Sumpah itu terdengar serius. Bukan hanya serius, sumpah itu seakan mengandung kutuk. Dendam kesumat dan kebencian menjadi hal yang otentik Rukia.
Ia melangkah pasti. Mengambil sebuah jubah hitam yang tergantung di dinding sisi kiri. Ia memasangkannya di punggungnya. Warna hitam dengan pernak-pernik bunga berkelopak kecil dengan warna senada menjadi penghias tak indah dalam jubah itu. Rukia bercermin.
Kini Ia tidak seperti Rukia yang dulu. Dirinya seakan menciptakan imej baru. Hitam, gelap dan sebagainya. Rukia yang dulu lebih pada seseorang yang dengan warna putih sebagai imej diri.
Ya, dulu ia bagai putri salju yang manis. Apa lagi ia memiliki 'itu'–kebanggaannya sebagai pemilik salju.
Rukia bercermin. Kali ini lampu telah dinyalakan oleh Mayuri. Sekarang sosok Rukia tampak menawan, di tambah hak tinggi yang baru saja dibawakan Nemu atas perintah Mayuri.
"Kau telah siap, Rukia?"
Rukia menutup matanya, menghayati setiap suara dalam hatinya. Tangannya terkepal kuat. Satu suara berteriak keras dari lubuk hatinya yang terdalam. Ya, dan Rukia pun meneriakan suara itu dengan pelan,
"Aku siap!"
#
Di saat yang bersamaan di kediaman besar Ichimaru.

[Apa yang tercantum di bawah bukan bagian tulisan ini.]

(* ===== verification/WtCodecBounds.v ===== *)
(** * What the capsule decoder retains and delivers is bounded

    [Decoder] keeps at most one capsule's worth of octets between calls, and
    every event it yields is within the limits of [codec.rs]: stream data in
    pieces of at most [QUANTUM], datagrams of at most [MAX_DATAGRAM], close
    reasons of at most [MAX_CLOSE_REASON] octets of valid UTF-8. *)

From S2P Require Import Prelude Bytes WtCodec WtCodecSpec.

Definition bounded_event (e : Event) : Prop :=
  match e with
  | EStream id data _ _ => is_varint id ∧ len data ≤ QUANTUM
  | EControl kind values => control_values kind = Some (len values) ∧ Forall is_varint values
  | EDatagram data => len data ≤ MAX_DATAGRAM
  | EClose code reason =>
      is_u32 code ∧ utf8_valid reason = true ∧ len reason ≤ MAX_CLOSE_REASON
  | EDrain => True
  end.

(** The octets held between two calls. *)
Definition retained (d : Decoder) : Z :=
  len (header d) + match capsule d with Some c => len (small c) | None => 0 end.

(** The longest value of a capsule that is kept whole. *)
Definition value_limit (kd : Z) : Z :=
  if kd =? DATAGRAM then MAX_DATAGRAM
  else if kd =? CLOSE_SESSION then 4 + MAX_CLOSE_REASON
  else 24.

Definition lean_capsule (c : Capsule) : Prop :=
  if is_stream c then len (small c) ≤ 8 ∧ ∀ id, stream_id c = Some id → is_varint id
  else if discard c then small c = []
  else len (small c) + remaining c ≤ value_limit (kind c)
       ∧ (kind c = CLOSE_SESSION → 4 ≤ len (small c) + remaining c).

Definition lean (d : Decoder) : Prop :=
  match capsule d with
  | Some c => lean_capsule c
  | None => True
  end.

Lemma open_capsule_lean kd l c :
  0 ≤ l → open_capsule kd l = Ok c → lean_capsule c ∧ remaining c = l ∧ small c = []
    ∧ kind c = kd.
Proof.
  unfold open_capsule. intros Hl.
  destruct (header_discard kd l) as [di|] eqn:E; cbn; [|done]. intros ?; simplify_eq.
  split; [|done]. unfold lean_capsule, is_stream. cbn [kind small remaining discard stream_id].
  rewrite len_nil, Z.add_0_l. unfold header_discard in E.
  destruct ((kd =? STREAM) || (kd =? STREAM_FIN)); [split; [lia|done]|].
  unfold value_limit. destruct (Z.eqb_spec kd DATAGRAM) as [->|].
  { simplify_eq. destruct (Z.ltb_spec MAX_DATAGRAM l); [done|]. split; [lia|done]. }
  destruct (Z.eqb_spec kd CLOSE_SESSION) as [->|].
  { destruct (Z.leb_spec 4 l), (Z.leb_spec l (4 + MAX_CLOSE_REASON)); cbn in E;
      simplify_eq. lia. }
  destruct (Z.eqb_spec kd DRAIN_SESSION) as [->|].
  { destruct (Z.eqb_spec l 0); cbn in E; simplify_eq. split; [lia|done]. }
  destruct (is_some (control_values kd)).
  { destruct (Z.ltb_spec 24 l); simplify_eq. split; [lia|done]. }
  destruct (kd =? PADDING); simplify_eq; done.
Qed.

Lemma read_values_length n : ∀ l vs rest,
  Forall is_byte l → read_values n l = Ok (vs, rest) →
  length vs = n ∧ Forall is_varint vs.
Proof.
  induction n as [|n IH]; intros l vs rest Hb; cbn; [intros; by simplify_eq|].
  destruct (read_varint l) as [[v s]|] eqn:Ev; cbn; [|done].
  destruct (read_values n (dropZ s l)) as [[vs' rest']|] eqn:E; cbn; [|done].
  intros ?; simplify_eq. apply IH in E as [<- ?]; [|by apply Forall_drop].
  split; [done|]. constructor; [by eapply read_varint_value|done].
Qed.

Lemma capsule_event_bounded c event :
  is_stream c = false → discard c = false → wf_capsule c → lean_capsule c →
  remaining c = 0 → capsule_event c = Ok event → bounded_event event.
Proof.
  intros Hs Hd [_ Hb] Hlean Hr. unfold lean_capsule in Hlean.
  rewrite Hs, Hd, Hr, Z.add_0_r in Hlean. destruct Hlean as [Hl Hcl].
  unfold value_limit in Hl. unfold capsule_event.
  destruct (Z.eqb_spec (kind c) DATAGRAM); [intros ?; by simplify_eq|].
  destruct (Z.eqb_spec (kind c) DRAIN_SESSION); [intros ?; by simplify_eq|].
  destruct (Z.eqb_spec (kind c) CLOSE_SESSION) as [E|].
  { specialize (Hcl E). destruct (utf8_valid _) eqn:Ev; [|done].
    intros ?; simplify_eq. cbn [bounded_event]. split_and!; [|done|].
    - pose proof (be_fold_bound (takeZ 4 (small c)) 0 ltac:(by apply Forall_take)
        ltac:(lia)) as Hf. rewrite len_takeZ in Hf by lia.
      unfold is_u32. rewrite U32_MAX_val. change (2 ^ (8 * 4)) with 4294967296 in Hf. lia.
    - rewrite len_dropZ by lia. lia. }
  destruct (control_values (kind c)) as [cnt|] eqn:En; cbn [ok_or mbind result_bind]; [|done].
  destruct (read_values (Z.to_nat cnt) (small c)) as [[vs rest]|] eqn:Er; cbn; [|done].
  destruct (negb (is_empty rest)); [done|]. intros ?; simplify_eq. cbn [bounded_event].
  apply read_values_length in Er as [Er ?]; [|done]. split; [|done].
  rewrite En. f_equal. unfold len. rewrite Er.
  assert (0 ≤ cnt); [|lia]. unfold control_values in En. repeat case_match; simplify_eq; lia.
Qed.

Definition iteration_lean (it : iteration) : Prop :=
  lean it.2.1 ∧
  match it.1 with
  | Ok (Return (Some event)) => bounded_event event
  | _ => True
  end.

Lemma stream_id_loop_lean input : ∀ c,
  is_stream c = true → wf_capsule c → Forall is_byte input → lean_capsule c →
  let c' := (stream_id_loop c input).2.1 in
  lean_capsule c' ∧ is_stream c' = true ∧ wf_capsule c'.
Proof.
  induction input as [|b input IH]; intros c Hs Hw Hi Hl; cbn [stream_id_loop];
    (destruct (stream_id c) as [id|] eqn:Eid; [done|]);
    (destruct (read_varint (small c)) as [[id size]|] eqn:Ev);
    try (destruct (Z.eqb_spec (remaining c) 0) as [E0|E0]; [done|]); try done.
  1, 2: (assert (is_stream (c <| small ::= dropZ size |> <| stream_id := Some id |>) = true)
      as Hs' by done; cbn [fst snd]; split_and!; [|done|];
    [unfold lean_capsule in *; rewrite Hs'; rewrite Hs in Hl; destruct Hl as [Hl _];
     unfold over; cbn; split;
     [unfold len, dropZ in *; rewrite length_drop; lia
     |intros ? [= <-]; by eapply read_varint_value; [apply Hw|]]
    |destruct Hw; split; [done|by apply Forall_drop]]).
  apply Forall_cons in Hi as [Hb Hi]. pose proof Hw as [Hr Hsm]. apply IH; [done| |done|].
  - split; unfold over; cbn; [rewrite sub64_pred by lia; lia|].
    apply Forall_app; split; [done|by constructor].
  - set (c1 := c <| small ::= _ |> <| remaining ::= _ |>).
    unfold lean_capsule. change (is_stream c1) with (is_stream c). rewrite Hs.
    change (small c1) with (small c ++ [b]). rewrite len_app.
    apply read_varint_short in Ev; [|done]. change (len [b]) with 1.
    split; [lia|]. change (stream_id c1) with (stream_id c). by rewrite Eid.
Qed.

Lemma next_stream_lean c input :
  is_stream c = true → wf_capsule c → Forall is_byte input → lean_capsule c →
  iteration_lean (next_stream (busy c) c input).
Proof.
  intros Hs Hw Hi Hl. unfold next_stream.
  pose proof (stream_id_loop_lean input c Hs Hw Hi Hl) as Hloop.
  destruct (stream_id_loop c input) as [[[]|e] [c' input']];
    cbn [fst snd] in Hloop; destruct Hloop as (Hl' & Hs' & Hw'); try done.
  destruct (is_empty input' && negb (remaining c' =? 0)); [done|].
  unfold over. cbn [kind remaining small stream_id started discard].
  assert (Hlean : ∀ r st,
    lean_capsule (mkCapsule (kind c') r (small c') (stream_id c') st (discard c'))).
  { intros. unfold lean_capsule, is_stream in *. cbn. by rewrite Hs' in *. }
  assert (∀ id, stream_id c' = Some id → is_varint id) as Hid.
  { unfold lean_capsule in Hl'. rewrite Hs' in Hl'. apply Hl'. }
  destruct (stream_id c') as [id|]; [|split; [apply Hlean|done]].
  split; cbn [fst snd].
  - unfold lean. cbn [capsule]. destruct (sub64 _ _ =? 0); [done|apply Hlean].
  - unfold bounded_event. split; [by apply Hid|]. rewrite len_takeZ_min.
    + unfold QUANTUM. lia.
    + pose proof (wfc_remaining _ Hw'). pose proof (len_nonneg input'). unfold QUANTUM. lia.
Qed.

Lemma next_other_lean c input :
  is_stream c = false → wf_capsule c → Forall is_byte input → lean_capsule c →
  iteration_lean (next_other (busy c) c input).
Proof.
  intros Hs Hw Hi Hl. unfold next_other. pose proof (wfc_remaining _ Hw) as Hr.
  destruct (negb (remaining c =? 0) && is_empty input) eqn:Ee; [done|].
  set (count := Z.min (remaining c) (len input)).
  set (p := if negb (remaining c =? 0) then _ else _).
  assert (∃ c' input', p = (c', input') ∧ is_stream c' = false ∧ wf_capsule c'
    ∧ lean_capsule c') as (c' & input' & -> & Hs' & Hw' & Hl').
  { subst p. destruct (Z.eqb_spec (remaining c) 0) as [E|E]; cbn [negb]; [by exists c, input|].
    pose proof (len_nonneg input).
    assert (0 ≤ count ≤ remaining c ∧ count ≤ len input) as [Hc1 Hc2] by lia.
    assert (len (takeZ count input) = count) as Hlt by (apply len_takeZ; lia).
    eexists _, _. split; [reflexivity|]. destruct Hw as [_ Hsm].
    unfold lean_capsule in Hl. rewrite Hs in Hl.
    unfold over. cbn [discard]. destruct (discard c) eqn:Ed; cbn [negb]; split_and!; try done.
    - split; cbn; [rewrite sub64_pred by lia; lia|done].
    - unfold lean_capsule. change (is_stream _) with (is_stream c). rewrite Hs. cbn. by rewrite ?Ed.
    - split; cbn; [rewrite sub64_pred by lia; lia|].
      apply Forall_app; split; [done|by apply Forall_take].
    - unfold lean_capsule. change (is_stream _) with (is_stream c). rewrite Hs. cbn.
      rewrite ?Ed, len_app, Hlt, sub64_pred by lia.
      replace (len (small c) + count + (remaining c - count))
        with (len (small c) + remaining c) by lia. exact Hl. }
  destruct (Z.eqb_spec (remaining c') 0) as [E0|E0]; cbn [negb]; [|done].
  destruct (discard c') eqn:Ed; [done|].
  destruct (capsule_event c') as [event|e] eqn:Eev; [|done].
  split; [done|]. by eapply (capsule_event_bounded c').
Qed.

Lemma next_capsule_lean c input :
  wf_capsule c → Forall is_byte input → lean_capsule c →
  iteration_lean (next_capsule (busy c) c input).
Proof.
  intros. unfold next_capsule. fold (is_stream c).
  destruct (is_stream c) eqn:Es; [by apply next_stream_lean|by apply next_other_lean].
Qed.

Lemma next_iter_lean d input :
  wf d → Forall is_byte input → lean d → iteration_lean (next_iter d input).
Proof.
  intros Hd Hi Hl. unfold next_iter. destruct (capsule d) as [c|] eqn:Ec.
  { destruct Hd as [_ Hd]. unfold lean in Hl. rewrite Ec in *. destruct Hd as [Hh Hw].
    destruct d as [h cap]. cbn in *. subst. by apply next_capsule_lean. }
  destruct (parse_header (header d)) as [[[k l] n]|] eqn:Ep.
  - pose proof (parse_header_wf _ _ _ _ Hd Ec Ep) as [Hdrop Hlen].
    pose proof (parse_header_length _ _ _ _ (proj1 Hd) Ep) as Hll.
    destruct (open_capsule k l) as [c|e] eqn:Eo.
    2: { split; [|done]. unfold lean, over. cbn. by rewrite Ec. }
    assert (d <| header ::= dropZ n |> <| capsule := Some c |> = busy c) as ->.
    { unfold over. cbn. by rewrite Hdrop. }
    apply open_capsule_lean in Eo as (? & Hr & Hsm & _); [|lia].
    apply next_capsule_lean; [|done..]. split; [lia|]. rewrite Hsm. constructor.
  - unfold iteration_lean, lean. destruct input as [|b input]; [by cbn; rewrite Ec|].
    destruct (16 <=? len (header d)); cbn; unfold lean, over; cbn; by rewrite Ec.
Qed.

(** ** Whole carrier streams *)

Lemma next_fuel_lean fuel : ∀ d input r s,
  wf d → Forall is_byte input → lean d → next_fuel fuel d input = Some (r, s) →
  lean s.1 ∧ ∀ event, r = Ok (Some event) → bounded_event event.
Proof.
  induction fuel as [|fuel IH]; intros d input r s Hd Hi Hl; cbn [next_fuel]; [done|].
  pose proof (next_iter_lean d input Hd Hi Hl) as [Hl' Hev].
  pose proof (next_iter_sound d input Hd Hi) as Hs. unfold iter_sound in Hs.
  destruct (next_iter d input) as [[[|event]|e] [d' input']]; cbn [fst snd] in *.
  - destruct Hs as (_ & ? & ? & _). eauto.
  - intros ?; simplify_eq. split; [done|]. intros ev ?. by simplify_eq.
  - intros ?; simplify_eq. done.
Qed.

Lemma events_fuel_lean fuel : ∀ d input es r,
  wf d → Forall is_byte input → lean d → events_fuel fuel d input = Some (es, r) →
  Forall bounded_event es ∧ ∀ d', r = Ok d' → lean d'.
Proof.
  induction fuel as [|fuel IH]; intros d input es r Hd Hi Hl; cbn [events_fuel]; [done|].
  destruct (next_fuel_sound (S (work d input)) d input) as (r1 & [d1 i1] & Hn & Hr);
    [done..|lia|].
  unfold next. rewrite Hn.
  pose proof (next_fuel_lean _ _ _ _ _ Hd Hi Hl Hn) as [Hl1 Hev].
  destruct r1 as [[event|]|e]; cbn [fst snd] in *.
  - destruct Hr as (_ & ? & ? & _).
    destruct (events_fuel fuel d1 i1) as [[es1 r1]|] eqn:E; [|done].
    intros ?; simplify_eq. destruct (IH d1 i1 es1 r) as [? ?]; [done..|].
    split; [|done]. constructor; [by apply Hev|done].
  - intros ?; simplify_eq. split; [constructor|]. intros d' ?. by simplify_eq.
  - intros ?; simplify_eq. split; [constructor|done].
Qed.

Lemma decode_fragments_lean parts : ∀ d es r,
  wf d → quiescent d → lean d → Forall (Forall is_byte) parts →
  decode_fragments d parts = Some (es, r) →
  Forall bounded_event es ∧ ∀ d', r = Ok d' → wf d' ∧ quiescent d' ∧ lean d'.
Proof.
  induction parts as [|part parts IH]; intros d es r Hd Hq Hl Hp; cbn [decode_fragments].
  { intros ?; simplify_eq. split; [constructor|]. intros d' ?. by simplify_eq. }
  apply Forall_cons in Hp as [Hp Hps].
  destruct (events_fuel_sound (S (work d part)) d part) as (es1 & r1 & He & _ & Hk);
    [done..|lia|].
  unfold decode_fragment. rewrite He.
  destruct (events_fuel_lean _ _ _ _ _ Hd Hp Hl He) as [Hb1 Hl1].
  destruct r1 as [d1|e]; [|by intros ?; simplify_eq].
  destruct (Hk d1) as [Hd1 Hq1]; [done|]. specialize (Hl1 d1 eq_refl).
  destruct (decode_fragments d1 parts) as [[es2 r2]|] eqn:E; [|done].
  intros ?; simplify_eq. destruct (IH d1 es2 r) as [? ?]; [done..|].
  split; [by apply Forall_app|done].
Qed.

Lemma quiescent_retained d :
  wf d → quiescent d → lean d → retained d ≤ MAX_DATAGRAM.
Proof.
  intros [Hb Hd] Hq Hl. unfold retained, lean, quiescent, resume in *.
  destruct (capsule d) as [c|] eqn:Ec.
  - destruct Hd as [-> [Hr _]]. rewrite len_nil, Z.add_0_l. unfold lean_capsule in Hl.
    unfold MAX_DATAGRAM. destruct (is_stream c); [destruct Hl; lia|].
    destruct (discard c); [rewrite Hl, len_nil; lia|]. destruct Hl as [Hl _].
    unfold value_limit, MAX_DATAGRAM, MAX_CLOSE_REASON in Hl.
    destruct (kind c =? DATAGRAM), (kind c =? CLOSE_SESSION); lia.
  - destruct (parse_header (header d)) as [[[k l] n]|] eqn:Ep.
    + exfalso. destruct (open_capsule k l) as [c|] eqn:Eo; [|done].
      pose proof (parse_header_wf d k l n) as Hpw.
      assert (len (header d) = 0) as Hz.
      { destruct d as [h cap]. cbn in *. subst. unfold settle, settle_known in Hq.
        repeat (case_match; simplify_eq/=; try done). }
      destruct Hpw; [by split; [|rewrite Ec]|done|done|]. lia.
    + apply parse_header_short in Ep; [|done]. unfold MAX_DATAGRAM. lia.
Qed.

(**  On any octets, in any fragmentation, every event is within
    its limit (stream data in pieces of at most 16 KiB, datagrams of at most
    65535 octets, close reasons of at most 1024 octets of valid UTF-8 with a
    32-bit code, control capsules with exactly the values of their kind, identifiers
    and values of at most 62 bits), and
    between fragments the decoder holds at most 65535 octets. *)
Theorem decoder_bounded parts :
  Forall (Forall is_byte) parts →
  ∃ es r, decode_fragments Decoder_default parts = Some (es, r) ∧
    Forall bounded_event es ∧ (∀ d, r = Ok d → retained d ≤ MAX_DATAGRAM).
Proof.
  intros Hp. destruct (decode_fragments_run parts Decoder_default) as (es & r & He & _);
    [apply wf_default|done|done|].
  destruct (decode_fragments_lean parts Decoder_default es r) as [Hb Hd];
    [apply wf_default|done..|].
  exists es, r. split; [done|]. split; [done|]. intros d ->.
  destruct (Hd d eq_refl) as (?&?&?). by apply quiescent_retained.
Qed.

Lemma decoder_bounded_witness :
  ∃ es r, decode_fragments Decoder_default [[0; 2; 7]; [8; 0]] = Some (es, r) ∧
    Forall bounded_event es ∧ (∀ d, r = Ok d → retained d ≤ MAX_DATAGRAM).
Proof.
  apply (decoder_bounded [[0; 2; 7]; [8; 0]]). repeat constructor; unfold is_byte; lia.
Defined.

Ya, miris memang keadaan di sini. Ruangan yang luas dengan dua orang di dalamnya. Sama seperti keadaan yang lalu, sejoli itu saling bercumbu. Ichimaru Gin menikmati manisnya bibir dari pelayannya yang satu ini, Lisa Yadoumaru.
Mereka bergelut layaknya pasangan yang benar-benar haus akan nafsu. Di tengah-tengah ruangan tersebut, TV menyala, Acara berita yang sedang tayang menampilkan 'kabar api' lagi.
Ya, api, kebakaran rumah megah yang memakan korban seisi rumah. Api di tengah-tengah musim dingin.
Gin di sana tetap dengan kegiatannya. Api itu tak mengingatkannya pada seseorang yang harusnya ia tangisi kepergiannya-mereka kekasih, meski dulu.
Ya, benar. Setelah gudang itu hangus Gin tak pernah mengeceknya lagi. Sebenarnya dia tak ceroboh, hanya saja ia tak peduli dengan hal-hal yang berhubungan dengan sampah dan semacamnya. Gin memang brengsek. Wanita yang selama ini mencintainya -Rukia- tetap berakhir dengan status sampah di matanya.
Krek!
Pintu bercat putih dengan tingginya yang melebihi dua meter itu terbuka. Seseorang dibaliknya perlahan masuk dan menunduk sopan.
"Gin-sama," ucap pria itu. Seorang pria dengan kulit pucat dan mata beriris hijau sayu. Ia menggunakan pakaian serba putih. Pakaian itu sangat identik dengan profesi pelayan di kediaman Ichimaru. Toh nyatanya dia memang seorang pelayan.
"Ada apa, hah?" Gin berucap sebentar, lalu kembali pada aktivitasnya.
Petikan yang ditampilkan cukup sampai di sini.